On the train to Yellow Mountain.
This is a piece of China I have never seen before.
The train is violent. It cuts through mountains and scales over their rocky skirts with relentless indiscrimination between these mighty structures and the open fields. Every now and then, another train tears past us, and it is the energy radiating between them, like when two blades scrape against each other, in sparks and harsh metal lurches, that rattles us. We hold onto the rails of our hard sleepers and press our eyes closed.

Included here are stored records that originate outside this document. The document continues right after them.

#[local] Instance times : Rfc3339 := fun t => text_of (pretty t).
#[local] Instance times_ok : Rfc3339Ok.
Proof. intros t t' H. by apply text_of_inj, (inj pretty) in H. Qed.

#[local] Instance uuids : UuidText := fun u => u :: repeat 45%Z 35.
#[local] Instance uuids_ok : UuidTextOk.
Proof. split; [done|]. by intros u v [= ->]. Qed.

Definition chain : AuditIntegrityChain := Eval vm_compute in
  audit_append (audit_append [] 1 2 (text_of "read") (text_of "m:1") (text_of "d1") 10) 1 3 (text_of "purge") (text_of "m:1") (text_of "d2") 11.

Lemma audit_chain_tamper_evident_witness :
  length chain = 2 /\ (chain = chain \/ exists b b', b <> b' /\ sha256 b = sha256 b').
Proof.
  split; [done|]. apply (audit_chain_tamper_evident chain chain); [vm_compute; reflexivity..| | |reflexivity].
  all: repeat (apply Forall_cons; split); try apply Forall_nil_2; split; apply (bool_decide_unpack _); vm_compute; reflexivity.
Defined.

(** Altering an entry of the chain is noticed. *)
Example altered_chain_fails :
  audit_verify (match chain with e :: rest => mkAudit 1 1 9 (ai_action e) (ai_resource_ref e) (ai_content_digest e) (ai_previous_digest e)
                                                (ai_entry_digest e) 10 :: rest | [] => [] end) = Err PolicyViolation.
Proof. vm_compute. reflexivity. Qed.

End AuditChainWitness.

Module TrustWitness.

Definition scope : HealthScope := WorkspaceScope 1.
Definition action : ContainmentAction := mkContainment FreezeWrites (text_of "ws:1") 5 (text_of "leak") (text_of "v1") 20.
Definition run (r : RevalidationResult) : RevalidationRun :=
  mkRevalidation 7 (Some 3%Z) scope DomainLevel (text_of "base") [mkCheck (text_of "integrity") true [text_of "e:1"]] [text_of "e:1"] r 30.
Definition opened : result DomainError Incident :=
  incident_open 3 BroadCorruption SeverityHigh scope [] [text_of "m:1"] [text_of "e:0"] 10.
Definition incident : Incident := Eval vm_compute in
  match opened with
  | Ok i => i
  | Err _ => mkIncident 0 BroadCorruption SeverityLow scope [] [] [] 0 IncidentOpen ContainmentNone RecoveryNotStarted RevalidationNotStarted
               [] None None [] None None
  end.

(** The second recovery is refused, and the run is inconclusive before it passes. *)
Definition life : list IncidentOp :=
  [OpContain action; OpContained; OpRecover; OpRecover; OpRevalidate 7; OpApply (run ResultInconclusive); OpApply (run ResultPassed); OpResolve;
   OpClose 5 (text_of "restored from backup") [text_of "e:2"] 40].

Lemma closed_incident_was_governed_witness :
  exists a r, ic_containment_actions (incident_run incident life) = [a] /\ last (accepted_runs incident life) = Some r /\
    revalidation_is_successful r = true.
Proof.
  destruct (closed_incident_was_governed 3 BroadCorruption SeverityHigh scope [] [text_of "m:1"] [text_of "e:0"] 10 incident life)
    as (a & r & Ha & _ & _ & Hr & Hok & _); [vm_compute; reflexivity..|].
  exists a, r. split; [exact Ha|]. split; [exact Hr|exact Hok].
Defined.

(** A failed run leaves the incident in [Revalidating]; recovering again, registering another run, resolving and
    closing are all refused. *)
Example failed_run_strands :
  ic_status (incident_run incident [OpContain action; OpContained; OpRecover; OpRevalidate 7; OpApply (run ResultFailed); OpRecover;
    OpRevalidate 8; OpResolve; OpClose 5 (text_of "gone") [text_of "e:2"] 40]) = IncidentRevalidating.
Proof. vm_compute. reflexivity. Qed.

Definition public : DataClassification := mkClassification Public [text_of "web"] [] [] (text_of "s:1") (text_of "p").
Definition restricted : DataClassification := mkClassification Restricted [text_of "health"] [text_of "eu"] [] (text_of "s:2") (text_of "p").
Definition sources : list DataClassification := [public; restricted].
Definition lineage : ClassificationLineage :=
  mkLineage 9 [text_of "s:1"; text_of "s:2"] sources (with_sensitivity public Restricted) (text_of "v1") (text_of "d:1").
Definition policy : DataPolicy := mkDataPolicy 4 (text_of "v1") Restricted {[ ToExportBundle ]} None.
Definition plan : DataExportPlan :=
  mkExportPlan 6 1 (text_of "s") (text_of "audit") (text_of "r") (ln_effective lineage) [text_of "m:1"] [] (text_of "json") None None
    (Some 50%Z) (text_of "v1") Capability.MemoryRead 10.

Lemma derivation_never_launders_witness :
  dd_allowed (data_policy_evaluate policy restricted ToExportBundle false) = true /\
  export_authorize plan policy false 20 = Ok (mkAuthorizedExport plan 20 (text_of "v1")).
Proof.
  split; [|vm_compute; reflexivity].
  assert (derived_from restricted (ln_effective lineage)) as Hd.
  { apply (derived_step restricted restricted sources 9 [text_of "s:1"; text_of "s:2"] (text_of "v1") (text_of "d:1") lineage).
    - constructor.
    - apply list_elem_of_further, list_elem_of_here.
    - vm_compute. reflexivity. }
  destruct (derivation_never_launders restricted (ln_effective lineage) policy false Hd) as [_ H].
  apply (H plan 20%Z (mkAuthorizedExport plan 20 (text_of "v1"))); vm_compute; reflexivity.
Defined.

In glimpses and flashes, the train’s windows show me images as a seer does. Outside, as we jolt in and out of tunnels, I see a thatched hut crowning a field of rice shoots, water buffalo swaying their heads and swatting their tails. Then, I see the swift swallows of darkness, a dilapidated village strewn with rubbish and fish-hooked laundry lines; then, a quaint spell of mud sheds and cherry blossom trees, flowers greening into summer leaves. I see the hood of darkness and the shadows of manmade structures—the upper curves of a giant garbage pit, partially obscured by thistle and track, lining the earth like teeth. All of these things I see in rapid succession, within little more than a minute’s time. There are no people to be seen, just the smears of red earth poking through the green coverings of the rice terraces.

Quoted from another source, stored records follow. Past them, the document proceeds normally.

(** X18. With algorithm 1 current, more than 10 predictions in its record
    and the forced exploration of the type not yet done,
    [select_next_algorithm] returns the forced pick, not the algorithm it
    chose; the record it returns and appends to the history still names the
    chosen algorithm with the reason of the choice, and the switch time has
    been written into the record of the chosen algorithm.  The forced
    exploration of the type is then marked as done. *)
Theorem forced_exploration_overrides_choice (pt : pred_type)
    (chosen_algo : Z) (chosen_reason : fstring) (now forced_pick : Z)
    (sw : AlgorithmSwitcher) (pd : gmap Z perf) (p1 pc : perf) :
  pd !! 1 = Some p1 ->
  10 < total_predictions p1 ->
  pd !! chosen_algo = Some pc ->
  forced_exploration_done sw pt = false ->
  exists (sw' : AlgorithmSwitcher) (pd' : gmap Z perf) (record : switch_record),
    select_next_algorithm pt 1 (Ok (chosen_algo, chosen_reason)) now forced_pick
      (sw, pd)
    = ((sw', pd'), Ok (forced_pick, record))
    /\ from_algo record = 1
    /\ to_algo record = chosen_algo
    /\ reason record = chosen_reason
    /\ list.last (algorithm_switch_history sw' pt) = Some record
    /\ forced_exploration_done sw' pt = true
    /\ pd' = <[chosen_algo := with_last_switch_time (total_predictions p1) pc]> pd.
Proof.
  intros H1 Ht Hc Hd. unfold select_next_algorithm. run_action.
  unfold perf_at at 1. rewrite H1. run_action.
  unfold perf_at at 1. rewrite Hc. run_action.
  unfold perf_at at 1.
  assert (exists p1', <[chosen_algo := with_last_switch_time (total_predictions p1) pc]> pd
                        !! 1 = Some p1'
                      /\ total_predictions p1' = total_predictions p1)
    as (p1' & Hp1' & Ht').
  { destruct (decide (chosen_algo = 1)) as [->|Hne].
    - rewrite lookup_insert_eq. eexists. split; [reflexivity|]. simpl.
      rewrite H1 in Hc. by injection Hc as ->.
    - rewrite lookup_insert_ne by done. eauto. }
  rewrite Hp1'. run_action. unfold perf_at at 1. rewrite lookup_insert_eq.
  run_action. rewrite Hd, Ht'.
  destruct (Z.gtb_spec (total_predictions p1) 10) as [_|]; [|lia].
  run_action.
  eexists _, _, _. split; [reflexivity|]. simpl.
  rewrite !fn_lookup_insert. repeat split; try done.
  destruct (algorithm_switch_history sw pt) as [|r0 l]; [done|].
  destruct (len _ >? 50).
  - unfold pop_front. simpl. by rewrite last_snoc.
  - by rewrite last_snoc.
Qed.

But what about in the train? The people are here, people from fields and factories, the people who do not fly in planes. Smoke wafts about, nosily exploring every compartment; its musky tendrils are inescapable. Every hour or so, one hears the shrieking succession of a snack peddler, of a fruit peddler, of a dinner peddler. Rice, steamed greens, sweet pork. The intermittent hawking and spitting and burping greet the mosquitoes, gnats, and flies that occasionally swoop by. I note how the floor gradually crowds with the stamps of piss-yellow shoe prints. In front of a compartment in which seven people have gathered to sit on the bottom bunks, a man sits at the window chewing dried peas, interchanging the spitting out of jokes with the spitting out of crunchy pods. The artificial saltiness of freshly filled ramen bowls sends a savory steam down the narrow corridor.
My eyes glint with awe and envy at the well-dressed, high-heeled Chinese women, while I am encased in sweatpants. Later, I will sleep across from an old woman in dirty yellow socks. She coughs and keeps a glass of hot water with a Q-tip at her bedside. She has not eaten anything at all; she just groans and holds herself in various positions, as if she plans to sit prisoner, curled up in the corner until we reach our destination.

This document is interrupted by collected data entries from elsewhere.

Fixpoint pauses (tr : list event) : list float :=
  match tr with
  | [] => []
  | Sleep t :: tr' => t :: pauses tr'
  | _ :: tr' => pauses tr'
  end.

(** The outcome of a delivery, named as in the design document, as the
    program observes it: the value of [ack] and, when it is true, the
    value [rfm.rssi] has when it is assigned to [last_rssi]. *)
Inductive DeliveryOutcome : Type :=
| Acknowledged (rssi : float)
| Exhausted.

(** The outcome of the delivery of [data] started in world [w], the
    state in which [send_with_ack] is called. *)
Definition observe {W : Type} `{Board W} (data : list Byte.byte) (w : W)
    : DeliveryOutcome :=
  let '(ack, w) := send_with_ack data w in
  if ack then Acknowledged (fst (rssi w)) else Exhausted.

End Main.

(** ** The retry loop of a delivery *)

Module Delivery.
Import Main.

(** Modelled from the spec: the link transport, which sends one frame
    and waits for an acknowledgment until a deadline.  It belongs to the
    radio driver (module [rfm69]), which is not among the sources.  The
    answer is the signal strength carried by the acknowledgment, or
    [None] when the deadline passes. *)
Class Link (L : Type) : Type := {
  transmit_await : list Byte.byte -> float -> L -> option float * L
}.

(** Modelled from the spec: the loop of [deliver] with
    [attempts_remaining] tries left.  The third component lists the
    frames put on the air, oldest first.  The driver's
    [send_with_ack], which the program calls, is not among the sources;
    the design document describes it as: transmit; on an acknowledgment
    return at once; on a timeout decrement [attempts_remaining], return
    [Exhausted] when it reaches zero and retry otherwise. *)
Fixpoint attempts {L : Type} `{Link L} (attempts_remaining : nat)
    (payload : list Byte.byte) (ack_timeout : float) (l : L)
    : DeliveryOutcome * L * list (list Byte.byte) :=
  match attempts_remaining with
  | O => (Exhausted, l, [])
  | S k =>
      match transmit_await payload ack_timeout l with
      | (Some r, l') => (Acknowledged r, l', [payload])
      | (None, l') =>
          let '(o, l'', frames) := attempts k payload ack_timeout l' in
          (o, l'', payload :: frames)
      end
  end.

(** Modelled from the spec: [deliver(payload, max_retries, ack_timeout)]
    starts with [attempts_remaining = max_retries + 1]. *)
Definition deliver {L : Type} `{Link L} (payload : list Byte.byte)
    (max_retries : nat) (ack_timeout : float) (l : L)
    : DeliveryOutcome * L * list (list Byte.byte) :=
  attempts (S max_retries) payload ack_timeout l.

(** The board made of a sensor with state [S], a link with state [L] and
    a radio object [rfm] whose [send_with_ack] is [deliver] with the
    retry count and the timeout held in [rfm]'s attributes.  [on_air]
    collects every frame transmitted; [rfm_rssi] is what the [rssi]
    property returns. *)
Record Rig (S L : Type) : Type := {
  sensor : S;
  link : L;
  rfm_rssi : float;
  on_air : list (list Byte.byte)
}.
Arguments sensor {S L}.
Arguments link {S L}.
Arguments rfm_rssi {S L}.
Arguments on_air {S L}.

(** Modelled from the spec: the program's radio calls as the design
    document describes them, [send_with_ack] being [deliver] and the
    signal strength of an acknowledgment being kept for [rssi]. *)
Definition rig_board {S L : Type} `{Link L}
    (read : S -> (float * float * float) * S) (rfm : Radio)
    : Board (Rig S L) :=
  {| raw_values w :=
       let '(r, s') := read (sensor w) in
       (r, {| sensor := s'; link := link w; rfm_rssi := rfm_rssi w;
              on_air := on_air w |});
     send_with_ack data w :=
       let '(o, l', frames) :=
         deliver data (Z.to_nat (ack_retries rfm)) (ack_wait rfm) (link w) in
       match o with
       | Acknowledged r =>
           (true, {| sensor := sensor w; link := l'; rfm_rssi := r;
                     on_air := (on_air w ++ frames)%list |})
       | Exhausted =>
           (false, {| sensor := sensor w; link := l'; rfm_rssi := rfm_rssi w;
                      on_air := (on_air w ++ frames)%list |})
       end;
     rssi w := (rfm_rssi w, w) |}.

End Delivery.

(** ** test_tobias.py: the file logger *)

Module Logger.
Import PyFmt.

Definition MAX_LOG_TYPE_LEN : Z := 7.

Definition newline : string := String (ascii_of_nat 10) EmptyString.

(** A logger object; [file] lists what has been written through the
    open handle [self.file] and through the one of [__init__], oldest
    first. *)
Record t : Type := {
  log_file_number : Z;
  log_file_path : string;
  file : list string
}.

(** [Logger()] when [os.listdir("logs_files")] returns
    [logs_files_list]. *)
Definition init (logs_files_list : list string) : t :=
  let log_file_number := Z.of_nat (List.length logs_files_list) in
  {| log_file_number := log_file_number;
     log_file_path :=
       "logs_files/log_" ++ PyStr.of_int log_file_number ++ ".txt";
     file := ["=== LOGS STARTED (v0.1) ===" ++ newline] |}.

(** The integers that [_get_time_HH_MM_SS_mmm] derives from the clock. *)
Definition hours (total_ms : Z) : Z := total_ms / 1000 / 3600.
Definition minutes (total_ms : Z) : Z := (total_ms / 1000) mod 3600 / 60.
Definition seconds (total_ms : Z) : Z := (total_ms / 1000) mod 60.
Definition milliseconds (total_ms : Z) : Z := total_ms mod 1000.

(** [self._get_time_HH_MM_SS_mmm(bias_ms)] when [time.ticks_ms()] returns
    [ticks_ms].  Python's [//] and [%] round towards minus infinity, as
    [Z.div] and [Z.modulo] do for a positive divisor. *)
Definition _get_time_HH_MM_SS_mmm (ticks_ms bias_ms : Z) : string :=
  let current_ms := ticks_ms + bias_ms in
  let total_ms := current_ms in
  zfill_d 2 (hours total_ms) ++ ":" ++ zfill_d 2 (minutes total_ms) ++ ":"
  ++ zfill_d 2 (seconds total_ms) ++ "." ++ zfill_d 3 (milliseconds total_ms).

(** The text of [final_string] in [_add_line]. *)
Definition final_string (ticks_ms : Z) (line_type details : string)
    (time_bias : Z) : string :=
  let actual_time := _get_time_HH_MM_SS_mmm ticks_ms time_bias in
  let final_string := "[" ++ actual_time ++ "]  " in
  let type_string := "[" ++ PyStr.strip (PyStr.upper line_type) ++ "]" in
  let type_string :=
    type_string
    ++ PyStr.mul_space (MAX_LOG_TYPE_LEN - PyStr.len type_string + 4) in
  let final_string := final_string ++ type_string in
  final_string ++ PyStr.strip details.

(** [self._add_line(line_type, details, time_bias)] when the clock reads
    [ticks_ms]. *)
Definition _add_line (self : t) (ticks_ms : Z) (line_type details : string)
    (time_bias : Z) : t :=
  {| log_file_number := log_file_number self;
     log_file_path := log_file_path self;
     file := (file self
              ++ [(final_string ticks_ms line_type details time_bias
                   ++ newline)%string])%list |}.

(** [self.force_saving()]: the handle is closed and opened again for
    appending, which leaves what was written as it is. *)
Definition force_saving (self : t) : t := self.

(** [self.add_info_line(text)] and [self.add_error_line(text)] for a
    text that is already a string. *)
Definition add_info_line (self : t) (ticks_ms : Z) (text : string) : t :=
  _add_line self ticks_ms "INFO" text 0.
Definition add_error_line (self : t) (ticks_ms : Z) (text : string) : t :=
  _add_line self ticks_ms "ERROR" text 0.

I suddenly realize that I am alone on a crowded train that will hurtle forth for twenty hours before I reach my destination. For some, this is life; for others, this is nothing. But for me, I did not get to this point easily. To have gotten to this point, as a young American woman, took training. Training in picking out a few keywords in Mandarin, the reading of cues and body language, the resourcefulness of fatally accurate problem solving, the courage and resolve to enter a place one has no place in. While unpleasant at times, feeling the vibrations of train life make me feel included; an old man offers me sesame cakes to eat and a woman admonishes me for not keeping my purse safe under my pillow. I return the favor with gluten-free chocolate granola bars, which are gently refused.
I shove them in my bag and wish I had had red bean cakes instead. It takes training to observe and learn the cultural codes of another; to know when your own no longer matter or hold any bearing in this vast countryside.